# Strength training sucks. : (



## loquaciousintrovert (May 23, 2011)

Does anyone else here hate doing strength training? I know I'm fat and out of shape, but I don't think it's supposed to be as uncomfortable as it is for me. It's just so uncomfortable and afterwards I almost feel like I can't move.

is it really supposed to suck this much? Does anyone actually enjoy it?

I hate being so out of shape that I can barely do it. I was told by someone at my gym that it was necessary to do three times a week and wasn't an option. But I hate it so much. I know it's necessary but I just hate it. 

I wish there was some way to make it more bearable. 

This is just me whining, so...yeah.


----------



## jpb (Dec 12, 2011)

I love strength training! If you're really out of shape, though, it can be best to just focus on cardio and calisthenics. You need some kind of foundation to build on. If your posture is bad and your joints are stressed from being overweight, strength training is only going to make those things worse. Just what I've heard.

There are different kinds of pain: it could be a healthy soreness that proves you're getting stronger, or it could be a signal that you're hurting yourself. You are the only one who can decide which one it is.


----------



## db4805 (Dec 27, 2010)

^^
It sucks until your body gets used to it. Unless you have medical problems, you will adjust. Do you have a personal trainer or are you doing this on your own?


----------



## loquaciousintrovert (May 23, 2011)

I had a personal trainer who told me strength training was necessary. And I was quite obese when I started doing it.

I think I'm really supposed to keep doing it, whether I'm fat or not.

I'm not really "out of shape" per se anymore, since I've been exercising for 10 months now. But I am still considered obese.


----------



## Beggiatoa (Dec 25, 2004)

Pain is your friend


----------



## Petrovsk Mizinski (Nov 29, 2011)

Lifting heavy weight was never meant to be comfortable.
You have to be prepared to sweat like hell and to feel the burn.
You want comfort, sit down in front of your TV and watch Oprah.
You want results and real changes in body composition, lift some heavy *** weight and sweat rivers of water.
Personally, I love the burn, I love the struggle to bust out that last rep.

Unless you change your mindset, you're going to set yourself up for failure.


----------



## loquaciousintrovert (May 23, 2011)

Um, I'm not going to fail.

I'm doing it, I'm allowed to complain that it hurts if I want to.

And hell no to that picture, I'm not lifting weights like that.


----------



## PaysageDHiver (Jun 18, 2011)

It can be uncomfortable, but that is massively outweighed by the benefits.

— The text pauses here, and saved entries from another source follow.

(** X8. When the current question is loaded, [handleSkip] succeeds: the
    record of the current question has no selection, the status Not
    Answered and the visited flag; no other record's selection changes; the
    index moves on by one exactly when the next question is loaded and its
    index is below the configured total, and stays otherwise, so that the
    current question is loaded afterwards too. *)
Theorem handleSkip_effect (s : Session) (qId : string) :
  currentId s = Some qId ->
  exists s', handleSkip s = Some s'
    /\ is_Some (currentId s')
    /\ currentQuestionIndex s'
       = (if bool_decide (Z.of_nat (currentQuestionIndex s) + 1 < Z.of_nat (length (questions s))
                          /\ Z.of_nat (currentQuestionIndex s) + 1 < totalQuestionsConfig s)
          then S (currentQuestionIndex s) else currentQuestionIndex s)
    /\ (exists r, responses s' !! qId = Some r
          /\ selectedOption r = Null /\ status r = Some NotAnswered
          /\ visited r = Some true)
    /\ (forall k, k <> qId ->
          selectedOption <$> responses s' !! k = selectedOption <$> responses s !! k).
Proof.
  intros Hid. unfold handleSkip. rewrite Hid. simpl. eexists. split; [done|].
  set (s1 := setResponses _ s).
  pose (rec := mkResponse (questionId (spread (responses s !! qId))) Null (Some NotAnswered)
                 (timeSpentSeconds (spread (responses s !! qId))) (Some true)
                 (isBookmarked (spread (responses s !! qId)))).
  assert (Hr1 : responses s1 !! qId = Some rec) by (subst s1; simpl; by rewrite lookup_insert_eq).
  assert (Hs1 : forall k, k <> qId -> responses s1 !! k = responses s !! k).
  { intros k Hk. subst s1. simpl. by rewrite lookup_insert_ne. }
  destruct (Z.ltb_spec (Z.of_nat (currentQuestionIndex s)) (Z.of_nat (length (questions s)) - 1))
    as [Hlt|Hge].
  - unfold handleNavigate. change (totalQuestionsConfig s1) with (totalQuestionsConfig s).
    change (questions s1) with (questions s).
    replace (Z.to_nat (Z.of_nat (currentQuestionIndex s) + 1)) with (S (currentQuestionIndex s)) by lia.
    destruct (lookup_lt_is_Some_2 (questions s) (S (currentQuestionIndex s))) as [q' Hq']; [lia|].
    rewrite Hq'.
    destruct (Z.ltb_spec (Z.of_nat (currentQuestionIndex s) + 1) (totalQuestionsConfig s)) as [Ht|Ht].
    + replace (0 <=? _) with true by (symmetry; apply Z.leb_le; lia). simpl.
      rewrite bool_decide_eq_true_2 by lia.
      cbn [responses setResponses setCurrentQuestionIndex currentQuestionIndex].
      split_and!.
      * unfold currentId. simpl. rewrite Hq'. by eexists.
      * done.
      * destruct (decide (qid q' = qId)) as [->|Hne].
        -- unfold updateStatus. rewrite lookup_insert_eq. simpl.
           rewrite lookup_insert_eq. eexists. split; [done|]. done.
        -- rewrite updateStatus_lookup_ne by done. exists rec.
           by rewrite lookup_insert_eq.
      * intros k Hk. rewrite updateStatus_selection. by rewrite lookup_insert_ne.
    + rewrite andb_false_r. rewrite bool_decide_eq_false_2 by lia.
      split_and!; [by exists qId|done|by exists rec|].
      intros k Hk. by rewrite Hs1.
  - rewrite bool_decide_eq_false_2 by lia.
    split_and!; [by exists qId|done|by exists rec|].
    intros k Hk. by rewrite Hs1.
Qed.

(** ** The clock *)

Lemma staleTick_current (s : Session) : staleTick (questions s) s = tick s.
Proof. reflexivity. Qed.

Lemma staleTick_frame (a : list Question) (s : Session) :
  timeLeft (staleTick a s) = timeLeft s - 1
  /\ questions (staleTick a s) = questions s
  /\ currentQuestionIndex (staleTick a s) = currentQuestionIndex s
  /\ isPaused (staleTick a s) = isPaused s.
Proof. unfold staleTick. by destruct (a !! _). Qed.

Lemma staleTick_counter (a : list Question) (s : Session) (k : string) :
  counter (staleTick a s) k
  = counter s k
    + (if decide (qid <$> a !! currentQuestionIndex s = Some k) then 1 else 0).
Proof.
  unfold staleTick, counter. destruct (a !! currentQuestionIndex s) as [q|]; simpl.
  - destruct (decide (Some (qid q) = Some k)) as [[= <-]|Hne].
    + rewrite lookup_insert_eq. simpl. done.
    + rewrite lookup_insert_ne by congruence. lia.
  - destruct (decide (None = Some k)) as [?|?]; [done|lia].
Qed.

Lemma secondsTimed_stopped k m :
  isPaused (session m) = true \/ timeLeft (session m) <= 0 -> secondsTimed k m = m.
Proof.
  intros H. induction k as [|k IH]; [done|]. simpl.
  assert (secondTimed m = m) as ->; [|done].
  unfold secondTimed, timerEffect.
  replace (isPaused (session m) || (timeLeft (session m) <=? 0)) with true; [done|].
  symmetry. apply orb_true_iff. destruct H as [->|H]; [by left|right].
  by apply Z.leb_le.
Qed.

Lemma secondTimed_running m :
  isPaused (session m) = false -> 0 < timeLeft (session m) ->
  secondTimed m
  = mkMounted (staleTick (armed m) (session m)) (questions (session m)).
Proof.
  intros Hp Ht. unfold secondTimed. rewrite timerEffect_running by done.
  f_equal. apply staleTick_frame.
Qed.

Keeping this in mind may help you to deal with the discomfort. Your story is not uncommon; but people often learn to like it with time.


----------



## DirtyVest (Dec 6, 2011)

It does get easier, the first few weeks are hardest, after that you may even start to enjoy your workouts. 
The mental determination to keep pushing through the pain although your body is screaming "please stop this madness!" gets stronger with time
The delayed soreness should also become less severe and less frequent.
I remember the first time I trained, I could not lift my arms properly for 5 days because it hurt so much, now I get no delayed soreness atall.

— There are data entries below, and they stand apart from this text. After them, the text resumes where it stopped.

Definition amount_zero : sample_State "0" three_percent :=
  sample_state "0" three_percent ["0xAb"] [Some "0.0"].

Definition amount_negative : sample_State "0" three_percent :=
  sample_state "0" three_percent ["0xAb"] [Some "-1"].

(** A calculator that answers 2000; the same pool after a batch swap that
    gives 1000 pool tokens out. *)
Definition two_thousand
  : result (@bignumber sample_JavaScript sample_BigNumberJs) :=
  Returned (Some {| coefficient := 2000; places := 0 |}).

Definition without_swap : sample_State "0" two_thousand :=
  sample_state "0" two_thousand ["0xAb"] [Some "1"].

Definition with_swap : sample_State "0" two_thousand :=
  set_batchSwap
    (Some {| amountTokenOut := "-1000"; swaps := []; assets := ["0xab"] |})
    without_swap.

(** One token and then a second amount typed in, on a pool of two. *)
Definition first_typed : sample_State "0" Thrown :=
  sample_state "0" Thrown ["0xAb"; "0xCd"] [Some "1"].

Definition second_typed : sample_State "0" Thrown :=
  sample_state "0" Thrown ["0xAb"; "0xCd"] [Some "1"; Some "7"].

(** A pool holding the native asset, in a wallet with 0.01 of it: less than
    the buffer of 0.05. *)
Definition small_native_balance : sample_State "0.01" Thrown :=
  sample_state "0.01" Thrown ["0xEeeeeEeeeEeEeeEeEeEeeEEEeeeeEeeeeeeeEEeE"] [].

End Sample.

(** ** The rest of usePoolCreation.ts *)

Module PoolCreationRest.

Import PoolCreation.

(** What a lookup that can come back empty-handed gives: [null],
    [undefined], or a value. *)
Inductive Maybe (A : Type) : Type :=
  | IsNull
  | IsUndefined
  | Is (a : A).
Arguments IsNull {A}.
Arguments IsUndefined {A}.
Arguments Is {A} a.

(** [a.find(x => p(x))]: the first element that satisfies [p]. *)
Fixpoint find {A} (p : A → bool) (a : list A) : option A :=
  match a with
  | [] => None
  | x :: a' => if p x then Some x else find p a'
  end.

Section SimilarPools.

(** The pools of the subgraph, of which only [swapFee] is read. *)
Variable Pool : Type.
Variable swapFee : Pool → string.

(** One page of the pools query. *)
Record Page : Type := { pools : list Pool }.

(** [flatten(similarPoolsResponse.value?.pages.map(p => p.pools))]; the
    response is [None] while the query has no data, and [flatten] of
    [undefined] is the empty array. *)
Definition similarPools (similarPoolsResponse : option (list Page)) : list Pool :=
  match similarPoolsResponse with
  | Some pages => concat (pools <$> pages)
  | None => []
  end.

Definition existingPool (similarPoolsResponse : option (list Page)) (s : State)
  : Maybe Pool :=
  if decide (length (similarPools similarPoolsResponse) = 0%nat) then IsNull
  else
    match find (λ pool, bool_decide (swapFee pool = initialFee s))
               (similarPools similarPoolsResponse) with
    | Some similarPool => Is similarPool
    | None => IsUndefined
    end.

End SimilarPools.

End PoolCreationRest.

(** ** The rest of the invest-form math composable *)

Module InvestMathRest.

Import InvestMath.

(** [a.includes(x)] on an array of booleans. *)
Fixpoint includes (x : bool) (a : list bool) : bool :=
  match a with
  | [] => false
  | y :: a' => if Bool.eqb y x then true else includes x a'
  end.

Section Composable.

Context `{Services} `{Ethers}.

(** [poolCalculator.propMax()], of the calculator built from [pool] and
    [useNativeAsset]. *)
Variable poolCalculator_propMax : FullPool → bool → result Amounts.

Definition poolTokenBalances (s : State) : list string :=
  balanceFor <$> tokenAddresses s.

Definition hasZeroBalance (s : State) : bool :=
  includes true
    ((λ balance, bn_eq (bnum balance) bn_zero) <$> poolTokenBalances s).

Definition hasNoBalances (s : State) : bool :=
  every (λ balance _, bn_eq (bnum balance) bn_zero) 0%nat (poolTokenBalances s).

Definition hasAllTokens (s : State) : bool :=
  every (λ balance _, bn_gt (bnum balance) bn_zero) 0%nat (poolTokenBalances s).

(** [fullAmounts.value[index] || '0']. *)
Definition tokenAmount (s : State) (index : nat) : string :=
  index_or (Some <$> fullAmounts s) index "0".

(** [send[i]] is [undefined] past the end of [send], and then differs from
    every amount. *)
Definition optimized (s : State) : result bool :=
  given ← poolCalculator_propMax (pool s) (useNativeAsset s);
  Returned
    (every (λ amount i, bool_decide (send given !! i = Some amount))
       0%nat (fullAmounts s)).

(** [amounts.value = [...send]]; nothing is assigned when [propMax]
    throws. *)
Definition optimizeAmounts (s : State) : result State :=
  given ← poolCalculator_propMax (pool s) (useNativeAsset s);
  Returned (set_amounts (Some <$> send given) s).

End Composable.

End InvestMathRest.

(** ** More of the small environment *)

Module SampleRest.

Import InvestMath Sample.

(** A sort for the token weights: insertion sort, an element going before
    the first one that the comparator does not put it after. *)
Fixpoint insert_sorted
    (compare : PoolCreation.TokenWeight → PoolCreation.TokenWeight → Z)
    (x : PoolCreation.TokenWeight) (sorted : list PoolCreation.TokenWeight)
  : list PoolCreation.TokenWeight :=
  match sorted with
  | [] => [x]
  | y :: sorted' =>
      if (compare x y <=? 0)%Z then x :: y :: sorted'
      else y :: insert_sorted compare x sorted'
  end.

Definition sample_sort
    (compare : PoolCreation.TokenWeight → PoolCreation.TokenWeight → Z)
    (weights : list PoolCreation.TokenWeight) : list PoolCreation.TokenWeight :=
  foldr (insert_sorted compare) [] weights.

(** Pools of the subgraph reduced to their swap fee, on two pages. *)
Definition two_pages : option (list (PoolCreationRest.Page string)) :=
  Some [ {| PoolCreationRest.pools := ["0.003"; "0.01"] |};
         {| PoolCreationRest.pools := ["0.01"; "0"] |} ].

(** The pool-creation state once an initial fee of one percent is chosen. *)
Definition one_percent_fee : PoolCreation.State :=
  {| PoolCreation.name := "MyPool"; PoolCreation.tokenWeights := [];
     PoolCreation.activeStep := 0; PoolCreation.initialFee := "0.01";
     PoolCreation.isFeeGovManaged := false;
     PoolCreation.feeManagementType := "governance";
     PoolCreation.feeType := "fixed"; PoolCreation.feeController := "self";
     PoolCreation.thirdPartyFeeController := ""; PoolCreation.fee := "0";
     PoolCreation.tokensList := []; PoolCreation.poolId := "";
     PoolCreation.poolAddress := ""; PoolCreation.createState := "none";
     PoolCreation.joinState := "none" |}.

And as for the question "does anyone actually enjoy it?"
I love it, its my life TBH


----------



## anti-socialsocialite (May 1, 2011)

You're not getting adequate rest periods in between workouts. For somebody who wants to lose fat, you should focus on cardiovascular exercises. Any activity that keeps you moving at a constant pace. As for weightlifting, you should probably do it at an abbreviated two times a week. This will ensure that when you do lift weights your body has time to fully recover. If your muscles are still sore at the beginning of your next workout from your last weight lifting day, you are doing something wrong. You described feeling like you can't even move, which goes beyond the expected soreness. You should be sore, but not -that- much. Perhaps you should even cut out lifting weights completely for the time being. 

The focus of strength training is to gain muscle. It is difficult to gain muscle without gaining fat as well. You are better off focusing on losing the fat and then trying to get rid of muscle, or vice versa. If you try to do both at once then you increase the likelihood that you will fail at both of them. In addition, diet is way more important than any exercise. You can have the best workout routine in the entire world, but it would all be for nothing if all you eat is crap. 

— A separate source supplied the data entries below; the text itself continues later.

(** ** Agent wrapper *)

Record RoomAgent : Type := mk_room_agent {
  name : string;
  is_present : bool;
  agent_id : option string;
  other_agents : gmap string (option string)
}.

(** [RoomAgent.__init__]. *)
Definition RoomAgent_init (name : string) : RoomAgent :=
  {| name := name; is_present := true; agent_id := None; other_agents := ∅ |}.

Definition with_is_present (b : bool) (self : RoomAgent) : RoomAgent :=
  {| name := name self; is_present := b; agent_id := agent_id self;
     other_agents := other_agents self |}.

(** [msg.text or msg.tool_calls[0].function.arguments if msg.tool_calls else "..."]:
    the conditional expression binds weaker than [or]. *)
Definition assistant_reply (msg : LettaMessage) : string :=
  match tool_calls msg with
  | Some (call :: _) => Py.or_default (text msg) (function_arguments call)
  | Some [] | None => "..."
  end.

(** The loop over [response.messages] of [RoomAgent.send_message]. *)
Fixpoint extract_reply (messages : list LettaMessage) : string :=
  match messages with
  | [] => "..."
  | msg :: rest =>
      if String.eqb (role msg) "assistant" then assistant_reply msg
      else extract_reply rest
  end.

Section Program.

Variable env : Environment.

Evaluate your goals and decide what you want to focus primarily on. Then focus all of your effort towards achieving it.


----------



## Dr Hobo Scratch MD (Jun 24, 2011)

loquaciousintrovert said:


> Does anyone else here hate doing strength training? I know I'm fat and out of shape, but I don't think it's supposed to be as uncomfortable as it is for me. It's just so uncomfortable and afterwards I almost feel like I can't move.
> 
> is it really supposed to suck this much? Does anyone actually enjoy it?
> 
> ...


its great, getting stronger every week.

you need inspiration thats your problem. and i care for you very much loquacious as you should already know so as always your best pal/friend is on this forum is here to help you. print these out and hang them on your wall and look at them every day.


----------



## Dr Hobo Scratch MD (Jun 24, 2011)

loquaciousintrovert said:


> Does anyone else here hate doing strength training? I know I'm fat and out of shape, but I don't think it's supposed to be as uncomfortable as it is for me. It's just so uncomfortable and afterwards I almost feel like I can't move.
> 
> is it really supposed to suck this much? Does anyone actually enjoy it?
> 
> ...


weight training increases your lean body mass.increasing your lean body mass speeds up your metabolic rate.so you burn more calories at rest -and the number of calories you burn at rest is directly related to the amount of muscle you carry.weight training speeds up fatloss. muscle is a metabolically active tissue that burns fat and lifting weights builds muscle therefore weight training must be apart of every fat loss routine. its equal to aerobic training. my doctor knowledge and you said i wasnt a doctor. : )


----------



## scarpia (Nov 23, 2009)

I like weights better than cardio. I like the burn and the feeling of pumped up muscles.


----------



## epic (Aug 9, 2007)

Those pics would give me nightmares, not inspiration.


----------



## lazy (Nov 19, 2008)

epic said:


> Those pics would give me nightmares, not inspiration.


what about this one?





:yes :yes:yes :yes :yes


----------



## RonM (Jan 5, 2011)

Do a search for Scott Sonnon (friend of a friend/aquaintence).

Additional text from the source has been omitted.